Lead author biography

Kaoru Hattori, MD received the PhD degree from Graduate School of Medicine, Hirosaki University in 2017. She is currently working as a Clinical Fellow in Cardiovascular Surgery department at Yamato Seiwa Hospital, Kanagawa, Japan. Her research interest is mainly focused on aortic valve disease and aortic valve-related aortopathy, particularly associated with bicuspid aortic valve.

Supplementary material

Supplementary material is available at European Heart Journal - Case Reports online.

Slide sets: A fully edited slide set detailing this case and suitable for local presentation is available online as Supplementary data.

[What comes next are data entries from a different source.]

(** * filewatcher.py: snapshot and drift detection

    A shallow embedding of [src/filewatcher.py] (class [FileWatcher] with its
    methods [init], [check] and [summarize], and the tail of [main]) together
    with the properties of the snapshot/diff engine.

    Conventions of the embedding.
    - The script is Python 2.  Python dictionaries are finite maps
      ([gmap string _]); [data.items()] is [map_to_list], whose order stands
      for the dictionary's iteration order.
    - Floating-point timestamps are IEEE-754 values ([spec_float]) compared
      with [SFeqb]; the comparison [dt != values["last_modif"]] follows
      Python 2's rules for mixed operands.
    - The operating system is a record [world]: regular files by path, the
      sets of paths on which a system call is refused, and the clock.  Paths
      are compared as strings, the way the script compares them.
    - Methods run in a state-and-exception monad [M]; the state holds the
      watcher object, the world and the output produced so far (log records
      and printed lines).
    - Functions of other packages ([json], [time], [pyxmaxlibs.helpers]) are
      the fields of the class [Runtime]; nothing is assumed about them
      unless a statement says so.
    - Line 207 of the source ([TODO TODO TODO ...]) is a placeholder and has
      no counterpart here: [init] is embedded as the statements around it. *)

From Stdlib Require Import ZArith.
From Stdlib.Floats Require Import SpecFloat.
From stdpp Require Import gmap strings list fin_maps pretty.

Set Default Proof Using "Type".
#[local] Set Warnings "-register-all".

(** ** Values *)

(** What [json.load] can return. *)
Inductive json : Type :=
  | JNull
  | JBool (b : bool)
  | JInt (z : Z)
  | JFloat (f : spec_float)
  | JStr (s : string)
  | JList (l : list json)
  | JDict (d : gmap string json).

Inductive exn_class :=
  | OSError | IOError | ValueError | KeyError | TypeError | AttributeError
  | OtherError.

Record exn := Exn { exn_cls : exn_class; exn_msg : string }.

Inductive result (A : Type) : Type :=
  | Return (a : A)
  | Raise (e : exn).
Arguments Return {A} a.
Arguments Raise {A} e.

#[global] Instance exn_class_eq_dec : EqDecision exn_class.
Proof. solve_decision. Defined.

(** ** The operating system *)

Record file := File { f_mtime : spec_float; f_body : string }.

Record world := World {
  w_fs : gmap string file;      (* regular files, by path *)
  w_nostat : gset string;       (* stat() is refused on these paths *)
  w_noread : gset string;       (* open(p) for reading is refused *)
  w_nowrite : gset string;      (* open(p, 'w') is refused *)
  w_norename : gset string;     (* rename() of these paths is refused *)
  w_clock : spec_float          (* time.time() *)
}.

Definition set_fs (w : world) (fs : gmap string file) : world :=
  World fs (w_nostat w) (w_noread w) (w_nowrite w) (w_norename w) (w_clock w).

(** [os.stat(p).st_mtime], as [os.path.getmtime] reads it. *)
Definition os_path_getmtime (w : world) (p : string) : result spec_float :=
  if decide (p ∈ w_nostat w) then Raise (Exn OSError "Permission denied")
  else match w_fs w !! p with
       | Some f => Return (f_mtime f)
       | None => Raise (Exn OSError "No such file or directory")
       end.

(** [os.path.exists]: true when [os.stat] succeeds. *)
Definition os_path_exists (w : world) (p : string) : bool :=
  match os_path_getmtime w p with
  | Return _ => true
  | Raise _ => false
  end.

Definition os_rename (w : world) (src dst : string) : result world :=
  match w_fs w !! src with
  | None => Raise (Exn OSError "No such file or directory")
  | Some f =>
      if decide (src ∈ w_norename w) then Raise (Exn OSError "Permission denied")
      else Return (set_fs w (<[dst := f]> (delete src (w_fs w))))
  end.

(** [open(p).read()] *)
Definition file_read (w : world) (p : string) : result string :=
  if decide (p ∈ w_noread w) then Raise (Exn IOError "Permission denied")
  else match w_fs w !! p with
       | Some f => Return (f_body f)
       | None => Raise (Exn IOError "No such file or directory")
       end.

(** [open(p, 'w')]: creates or truncates. *)
Definition file_open_w (w : world) (p : string) : result world :=
  if decide (p ∈ w_nowrite w) then Raise (Exn IOError "Permission denied")
  else Return (set_fs w (<[p := File (w_clock w) EmptyString]> (w_fs w))).

(** [f.write(s)] on a file opened at [p]. *)
Definition file_write (w : world) (p s : string) : world :=
  let old := match w_fs w !! p with Some f => f_body f | None => EmptyString end in
  set_fs w (<[p := File (w_clock w) (old +:+ s)]> (w_fs w)).

(** ** Functions of other packages *)

Class Runtime := {
  (* json.dump(obj, fp): the text it writes *)
  json_dump : json → string;
  (* json.load(fp), on the text of the file *)
  json_load : string → result json;
  (* helpers.get_files(path=.., file_mask=.., recursive=True) *)
  get_files : world → string → list string → result (list string);
  (* str(x) for a float *)
  float_str : spec_float → string;
  (* time.strftime("%Y-%m-%d %H:%M:%S", time.localtime(dt)) *)
  strftime_local : spec_float → string;
  (* str(data) for the dictionary [data] *)
  dict_str : json → string
}.

(** ** Python operators used by the script *)

(** [x == z] for a float [x] and an integer [z]: the values are compared
    exactly. *)
Definition SFeqb_Z (x : spec_float) (z : Z) : bool :=
  match x with
  | S754_zero _ => (z =? 0)%Z
  | S754_finite s m e =>
      let v := if s then Z.neg m else Z.pos m in
      if (0 <=? e)%Z then (z =? v * 2 ^ e)%Z else (z * 2 ^ (- e) =? v)%Z
  | _ => false
  end.

(** [x == v] for a float [x]: numbers compare by value ([True] is 1,
    [False] is 0), anything else is unequal to a float. *)
Definition py_float_eq (x : spec_float) (v : json) : bool :=
  match v with
  | JFloat y => SFeqb x y
  | JInt z => SFeqb_Z x z
  | JBool b => SFeqb_Z x (if b then 1 else 0)
  | _ => false
  end.

(** [x != v] *)
Definition py_float_ne (x : spec_float) (v : json) : bool :=
  negb (py_float_eq x v).

(** [v[key]] for a string [key] *)
Definition py_getitem (v : json) (key : string) : result json :=
  match v with
  | JDict d =>
      match d !! key with
      | Some x => Return x
      | None => Raise (Exn KeyError key)
      end
  | JList _ => Raise (Exn TypeError "list indices must be integers, not str")
  | JStr _ => Raise (Exn TypeError "string indices must be integers")
  | _ => Raise (Exn TypeError "object has no attribute '__getitem__'")
  end.

(** [v.items()] *)
Definition py_items (v : json) : result (list (string * json)) :=
  match v with
  | JDict d => Return (map_to_list d)
  | _ => Raise (Exn AttributeError "object has no attribute 'items'")
  end.

(** [v.keys()] *)
Definition py_keys (v : json) : result (list string) :=
  match v with
  | JDict d => Return (map_to_list d).*1
  | _ => Raise (Exn AttributeError "object has no attribute 'keys'")
  end.

(** [n * s] *)
Fixpoint py_str_mul (n : nat) (s : string) : string :=
  match n with
  | O => EmptyString
  | S k => s +:+ py_str_mul k s
  end.

Definition nl : string := String (Ascii.ascii_of_nat 10) EmptyString.

(** ** The watcher object and the machine state *)

Record Config := {
  watched_dir : string;
  database : string;
  watch_masks : list string;
  ignore_list : list string
}.

Record FileWatcher := {
  config : Config;
  _modified : list string;
  _removed : list string;
  _added : list string
}.

(** [FileWatcher.__init__] *)
Definition FileWatcher_new (cfg : Config) : FileWatcher :=
  {| config := cfg; _modified := []; _removed := []; _added := [] |}.

Inductive level := DEBUG | INFO | WARN | ERROR.

Inductive event :=
  | Log (lv : level) (msg : string)   (* a record handed to the logger *)
  | Stdout (text : string).           (* one [print] statement *)

Record state := State {
  st_self : FileWatcher;
  st_world : world;
  st_out : list event
}.

Definition M (A : Type) : Type := state → result A * state.

Definition ret {A} (a : A) : M A := λ st, (Return a, st).

Definition bind {A B} (m : M A) (k : A → M B) : M B :=
  λ st, match m st with
        | (Return a, st') => k a st'
        | (Raise e, st') => (Raise e, st')
        end.

Notation "x <- m ;; k" := (bind m (λ x, k))
  (at level 100, m at next level, right associativity).
Notation "m ;;; k" := (bind m (λ _, k))
  (at level 100, right associativity).

Definition raise {A} (e : exn) : M A := λ st, (Raise e, st).

Definition lift {A} (r : result A) : M A := λ st, (r, st).

(** [try: m  except cls: h] *)
Definition try_except {A} (m : M A) (cls : exn_class) (h : exn → M A) : M A :=
  λ st, match m st with
        | (Raise e, st') =>
            if decide (exn_cls e = cls) then h e st' else (Raise e, st')
        | r => r
        end.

Consent: The authors confirm that written consent for submission and publication of this case report including images and associated text has been obtained from the patient in line with COPE guidance.

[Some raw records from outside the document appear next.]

(** X2. [removeLayer] leaves no layer with the given id and only layers
    that were there; removing an id that no layer has changes nothing, and
    removing twice is removing once. The layers that stay keep their
    z-indexes, so a canvas that stacked the layers in list order still does. *)
Theorem removeLayer_keeps_the_rest (id_ : string) (layers : list Scene.Layer) :
  (forall layer, layer ∈ Scene.removeLayer id_ layers ->
                 Scene.id layer <> id_ /\ layer ∈ layers)
  /\ (forall layer, layer ∈ layers -> Scene.id layer <> id_ ->
                    layer ∈ Scene.removeLayer id_ layers)
  /\ ((forall layer, layer ∈ layers -> Scene.id layer <> id_) ->
      Scene.removeLayer id_ layers = layers)
  /\ Scene.removeLayer id_ (Scene.removeLayer id_ layers) = Scene.removeLayer id_ layers
  /\ (Scene.sortedLayers layers = layers ->
      Scene.sortedLayers (Scene.removeLayer id_ layers) = Scene.removeLayer id_ layers).
Proof.
  unfold Scene.removeLayer.
  assert (Hin : forall layer,
             layer ∈ List.filter (fun l => negb (String.eqb (Scene.id l) id_)) layers
             <-> layer ∈ layers /\ Scene.id layer <> id_).
  { intros layer. rewrite !list_elem_of_In, filter_In, negb_true_iff, String.eqb_neq.
    reflexivity. }
  split; [intros layer H; apply Hin in H; tauto |].
  split; [intros layer H1 H2; apply Hin; tauto |].
  split; [| split].
  - clear Hin. intros Hall. induction layers as [| a l IH]; simpl; [reflexivity |].
    destruct (String.eqb_spec (Scene.id a) id_) as [E | E]; simpl.
    + destruct (Hall a (list_elem_of_here _ _) E).
    + f_equal. apply IH. intros layer Hl. apply Hall, list_elem_of_further, Hl.
  - clear Hin. induction layers as [| a l IH]; simpl; [reflexivity |].
    destruct (String.eqb_spec (Scene.id a) id_) as [E | E]; simpl; [exact IH |].
    destruct (String.eqb_spec (Scene.id a) id_); [contradiction |]. simpl.
    f_equal. exact IH.
  - intros Hfixed. apply SceneFacts.sorted_fixed, SceneFacts.filter_sorted.
    rewrite <- Hfixed. apply SceneFacts.sorted_sorted.
Qed.

(** On the three example layers, which are stacked in list order. *)
Lemma removeLayer_keeps_the_rest_witness :
  Scene.sortedLayers example_layers = example_layers
  /\ Scene.sortedLayers (Scene.removeLayer "id-b" example_layers)
     = Scene.removeLayer "id-b" example_layers.
Proof.
  assert (H : Scene.sortedLayers example_layers = example_layers)
    by (vm_compute; reflexivity).
  split; [exact H |].
  exact (proj2 (proj2 (proj2 (proj2
           (removeLayer_keeps_the_rest "id-b" example_layers)))) H).
Defined.

(** X3. Dragging the layer shown at [dragged] over the row at [index]
    (two different rows of the panel) moves it to position [index]: the
    list keeps its length, the dragged layer stands at [index], the other
    layers keep their order, every z-index becomes the layer's position, and
    the canvas therefore stacks the layers in the new list order. Nothing
    but the z-index of any layer changes. *)
Theorem handleDragOver_moves_layer (dragged index : nat) (item : Scene.Layer)
    (layers : list Scene.Layer) :
  layers !! dragged = Some item -> (index < length layers)%nat -> dragged <> index ->
  exists moved,
    Scene.handleDragOver (Some dragged) index layers = Some (moved, Some index)
    /\ length moved = length layers
    /\ Scene.content <$> moved !! index = Some (Scene.content item)
    /\ Scene.content <$> delete index moved = Scene.content <$> delete dragged layers
    /\ Permutation (Scene.content <$> moved) (Scene.content <$> layers)
    /\ Scene.normalised moved
    /\ Scene.sortedLayers moved = moved.
Proof.
  intros Hitem Hindex Hne.
  pose proof (lookup_lt_Some _ _ _ Hitem) as Hdragged.
  unfold Scene.handleDragOver.
  destruct (Nat.eqb_spec dragged index) as [E | _]; [contradiction |].
  rewrite Hitem. unfold Scene.move_layer.
  set (m := Scene.splice_in index item (delete dragged layers)).
  assert (Hdel : length (delete dragged layers) = (length layers - 1)%nat)
    by (rewrite length_delete by eauto; reflexivity).
  exists (Scene.renumber m). split; [reflexivity |].
  split; [unfold Scene.renumber; rewrite length_imap; subst m;
          rewrite SceneFacts.splice_in_length; lia |].
  split.
  { rewrite <- list_lookup_fmap, SceneFacts.renumber_content, list_lookup_fmap.
    subst m. rewrite SceneFacts.splice_in_lookup by lia. reflexivity. }
  split.
  { rewrite !list_fmap_delete, SceneFacts.renumber_content, <- !list_fmap_delete.
    subst m. rewrite SceneFacts.delete_splice_in by lia. reflexivity. }
  split.
  { rewrite SceneFacts.renumber_content. subst m. unfold Scene.splice_in.
    rewrite fmap_app, fmap_cons, <- Permutation_middle, <- fmap_app, take_drop.
    rewrite <- fmap_cons. apply fmap_Permutation. symmetry.
    apply delete_Permutation. exact Hitem. }
  split; [apply SceneFacts.renumber_normalised |].
  apply SceneFacts.sorted_fixed, SceneFacts.normalised_sorted,
    SceneFacts.renumber_normalised.
Qed.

Conflictof interest: None declared.

Funding: None declared.

Click here for additional data file.

Time point	Medical events
15 days before admission	Antibiotics therapy started for pyrexia.
Day 1	Admission with the possibility of infective endocarditis. All cultures were negative.
Day 20	Aortic valve replacement (AVR) performed. No microorganisms cultured from valve tissue.
Day 32	Re-AVR performed for prosthetic valve detachment.
Day 59	Repair for an aortic pseudoaneurysm performed.
Day 85	Diagnosis of Behçet’s disease confirmed.
Day 88	Modified Bentall procedure performed for the recurrence of valve detachment.
Day 98–104	Methylprednisolone (200 mg/day) administrated.
Day 105–118	High-dose prednisone (60 mg/day) administrated. Antibiotics gradually discontinued.
Day 119, 133, 147	The dosage of prednisone reduced to 50, 40, and 35 mg/day.
Day 160	The patient discharged on prednisone 30 mg/day.
Day 250	No recurrence of valve detachment detected.